No. 71 – Georgia Bulldogs
- Position: Offensive tackle
- Class: Fifth year

Personal information
- Born: October 31, 2003 (age 22)
- Listed height: 6 ft 4 in (1.93 m)
- Listed weight: 320 lb (145 kg)

Career information
- High school: St. John Bosco (Bellflower, California)
- College: Georgia (2022–present);

Awards and highlights
- SEC All-Freshman Team (2023);
- Stats at ESPN

= Earnest Greene =

American football player (born 2003)

Earnest Allen Greene III (born October 31, 2003) is an American college football offensive tackle for the Georgia Bulldogs of the Southeastern Conference (SEC).

==Early life==
Greene attended St. John Bosco High School, where he was a four-year starter on the football team and earned an invite to play in the All-American Bowl. He was rated as a four-star recruit, the number 40 prospect, and the number two interior offensive lineman in his class.

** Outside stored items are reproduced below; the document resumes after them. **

Lemma contains_occurs (sub s : str) : contains sub s = true <-> occurs sub s.
Proof.
  split.
  - induction s as [|c t IH]; simpl; intros E.
    + rewrite orb_false_r in E; apply startswith_inv in E.
      now exists [], (skipn (length sub) []).
    + apply orb_prop in E; destruct E as [E|E].
      * apply startswith_inv in E; now exists [], (skipn (length sub) (c :: t)).
      * destruct (IH E) as (pre & post & ->); now exists (c :: pre), post.
  - intros (pre & post & ->).
    induction pre as [|c pre IH]; simpl.
    + pose proof (startswith_app sub post) as S.
      destruct (sub ++ post); simpl; now rewrite S.
    + rewrite IH; apply orb_true_r.
Qed.

(** [partition] cuts at the first occurrence. *)
Lemma partition_Some (sep s a b : str) :
  partition sep s = Some (a, b) ->
  s = a ++ sep ++ b /\
  forall a' b', s = a' ++ sep ++ b' -> length a <= length a'.
Proof.
  revert a b; induction s as [|c t IH]; intros a b E; simpl in E.
  - destruct (startswith sep []) eqn:S; [|discriminate].
    inversion E; subst; clear E; split; [|simpl; lia].
    now apply startswith_inv in S.
  - destruct (startswith sep (c :: t)) eqn:S.
    + inversion E; subst; clear E; split; [|simpl; lia].
      now apply startswith_inv in S.
    + destruct (partition sep t) as [[a0 b0]|] eqn:P; [|discriminate].
      inversion E; subst; clear E.
      destruct (IH _ _ eq_refl) as [-> Hmin]; split; [reflexivity|].
      intros a' b' E'; destruct a' as [|c' a'].
      * simpl in E'; rewrite E', startswith_app in S; discriminate.
      * simpl in E'; inversion E'; subst.
        simpl; apply le_n_S; eapply Hmin; eassumption.
Qed.

Lemma partition_None (sep s : str) :
  partition sep s = None -> contains sep s = false.
Proof.
  induction s as [|c t IH]; simpl.
  - destruct (startswith sep []); [discriminate | reflexivity].
  - destruct (startswith sep (c :: t)); [discriminate|].
    destruct (partition sep t) as [[a b]|]; [discriminate|].
    intros _; now apply IH.
Qed.

(** [replace] of one character by another is a map. *)
Lemma replace_char (s : str) (a b : char) :
  replace s [a] [b] = map (fun c => if N.eqb a c then b else c) s.
Proof.
  unfold replace; induction s as [|c t IH]; simpl; [reflexivity|].
  rewrite andb_true_r; destruct (N.eqb a c); simpl; now rewrite IH.
Qed.

Definition no_brace (s : str) : bool :=
  forallb (fun c => negb (N.eqb c lbrace) && negb (N.eqb c rbrace)) s.

Lemma format_go_text (topic s : str) :
  no_brace s = true -> format_go topic FText s = Ok s.
Proof.
  induction s as [|c t IH]; simpl; [reflexivity|]; intros E.
  apply andb_prop in E; destruct E as [E1 E2].
  apply andb_prop in E1; destruct E1 as [L R].
  apply negb_true_iff in L, R; rewrite L, R, (IH E2); reflexivity.
Qed.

Greene committed to play college football for the Georgia Bulldogs over offers from schools such as Alabama, Texas, and Ohio State.

==College career==
As a freshman in 2022, Greene did not play due to lingering injuries and back surgery. In 2023, he earned the Bulldogs starting spot at left tackle and started all 14 games. For his performance on the season, Greene was named to the SEC All-Freshman Team.

==Personal life==
Greene is the son of former NFL and Super Bowl-winning offensive lineman Earnest Greene Jr.